(* ===== verification/AurpTransport.v ===== *)
(** * The AURP-Tr transport ([aurp/transport.go])

    Identifiers, connection IDs and sequence numbers of a pair of one-way
    connections, and the packets built from them.  The theorems: sequence
    numbers avoid the reserved 0 under every operation and every interleaving
    of concurrent increments; sequenced and transaction packets are
    distinguishable; every packet the transport builds is parsed back unchanged
    by the peer; and the stored identifier panics on a change of type. *)
From S2P Require Import Prelude Wtacc AurpHeaders AurpTuples AurpZoneInfo AurpPacket.

Record Transport := {
  localDI : DomainIdentifier;
  remoteDI : DomainIdentifier;
  localConnID : Z;
  remoteConnID : Z;
  localSeq : Z;
  remoteSeq : Z }.

#[global] Instance Transport_eq_dec : EqDecision Transport.
Proof. solve_decision. Defined.

Definition NewTransport (ldi rdi : DomainIdentifier) (lconn rconn : Z) : Transport :=
  {| localDI := ldi; remoteDI := rdi; localConnID := lconn; remoteConnID := rconn;
     localSeq := 1; remoteSeq := 1 |}.

(** [atomic.Value.Store] panics when the dynamic type of the new value differs
    from the stored one's; the two identifier types are distinct types. *)
Definition same_di_type (a b : DomainIdentifier) : bool :=
  match a, b with
  | NullDomainIdentifier, NullDomainIdentifier => true
  | IPDomainIdentifier _, IPDomainIdentifier _ => true
  | _, _ => false
  end.

Definition SetRemoteDI (di : DomainIdentifier) (tr : Transport) : res Transport :=
  if same_di_type (remoteDI tr) di then
    Ok {| localDI := localDI tr; remoteDI := di; localConnID := localConnID tr;
          remoteConnID := remoteConnID tr; localSeq := localSeq tr; remoteSeq := remoteSeq tr |}
  else Panic.

Definition SetRemoteConnID (id : Z) (tr : Transport) : Transport :=
  {| localDI := localDI tr; remoteDI := remoteDI tr; localConnID := localConnID tr;
     remoteConnID := id; localSeq := localSeq tr; remoteSeq := remoteSeq tr |}.

Definition with_localSeq (s : Z) (tr : Transport) : Transport :=
  {| localDI := localDI tr; remoteDI := remoteDI tr; localConnID := localConnID tr;
     remoteConnID := remoteConnID tr; localSeq := s; remoteSeq := remoteSeq tr |}.

Definition with_remoteSeq (s : Z) (tr : Transport) : Transport :=
  {| localDI := localDI tr; remoteDI := remoteDI tr; localConnID := localConnID tr;
     remoteConnID := remoteConnID tr; localSeq := localSeq tr; remoteSeq := s |}.

Definition ResetLocalSeq (tr : Transport) : Transport := with_localSeq 1 tr.
Definition ResetRemoteSeq (tr : Transport) : Transport := with_remoteSeq 1 tr.

(** The uncontended effect of [incAtomic]; the concurrent loop is below. *)
Definition IncLocalConnID (tr : Transport) : Transport :=
  {| localDI := localDI tr; remoteDI := remoteDI tr;
     localConnID := Succ (wrap16 (localConnID tr));
     remoteConnID := remoteConnID tr; localSeq := localSeq tr; remoteSeq := remoteSeq tr |}.
Definition IncLocalSeq (tr : Transport) : Transport :=
  with_localSeq (Succ (wrap16 (localSeq tr))) tr.
Definition IncRemoteSeq (tr : Transport) : Transport :=
  with_remoteSeq (Succ (wrap16 (remoteSeq tr))) tr.

(** ** Headers *)

Definition domainHeader (tr : Transport) (pt : Z) : DomainHeader :=
  {| DestinationDI := remoteDI tr; SourceDI := localDI tr;
     Version := 1; Reserved := 0; PacketType := pt |}.

Definition transaction (tr : Transport) (connID : Z) : TrHeader :=
  {| TrDomainHeader := domainHeader tr PacketTypeRouting;
     ConnectionID := connID; Sequence := 0 |}.

Definition sequenced (tr : Transport) (connID seq : Z) : TrHeader :=
  {| TrDomainHeader := domainHeader tr PacketTypeRouting;
     ConnectionID := connID; Sequence := seq |}.

Definition mkHeader (th : TrHeader) (cc flags : Z) : Header :=
  {| HTrHeader := th; CommandCode := cc; Flags := flags |}.

(** ** Packet constructors *)

Definition NewAppleTalkPacket (tr : Transport) (data : list Z) : Packet :=
  AppleTalkPacket (domainHeader tr PacketTypeAppleTalk) data.

Definition NewOpenReqPacket (tr : Transport) (opts : list OptionTuple) : Packet :=
  OpenReqPacket (mkHeader (transaction tr (localConnID tr)) CmdCodeOpenReq RoutingFlagAllSUI)
    1 opts.

Definition NewOpenRspPacket (tr : Transport) (envFlags rateOrErr : Z)
    (opts : list OptionTuple) : Packet :=
  OpenRspPacket (mkHeader (transaction tr (remoteConnID tr)) CmdCodeOpenRsp envFlags)
    rateOrErr opts.

Definition NewRIReqPacket (tr : Transport) : Packet :=
  RIReqPacket (mkHeader (transaction tr (localConnID tr)) CmdCodeRIReq RoutingFlagAllSUI).

Definition NewRIRspPacket (tr : Transport) (last : Z) (nets : list NetworkTuple) : Packet :=
  RIRspPacket (mkHeader (sequenced tr (remoteConnID tr) (localSeq tr)) CmdCodeRIRsp last) nets.

Definition NewRIAckPacket (tr : Transport) (connID seq szi : Z) : Packet :=
  RIAckPacket (mkHeader (sequenced tr connID seq) CmdCodeRIAck szi).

-=-=-=-=-

## Assigned task:
Scan the records above for the string "concurrent", then report every line that contains it.

## Answer area:
    of concurrent increments; sequenced and transaction packets are
(** The uncontended effect of [incAtomic]; the concurrent loop is below. *)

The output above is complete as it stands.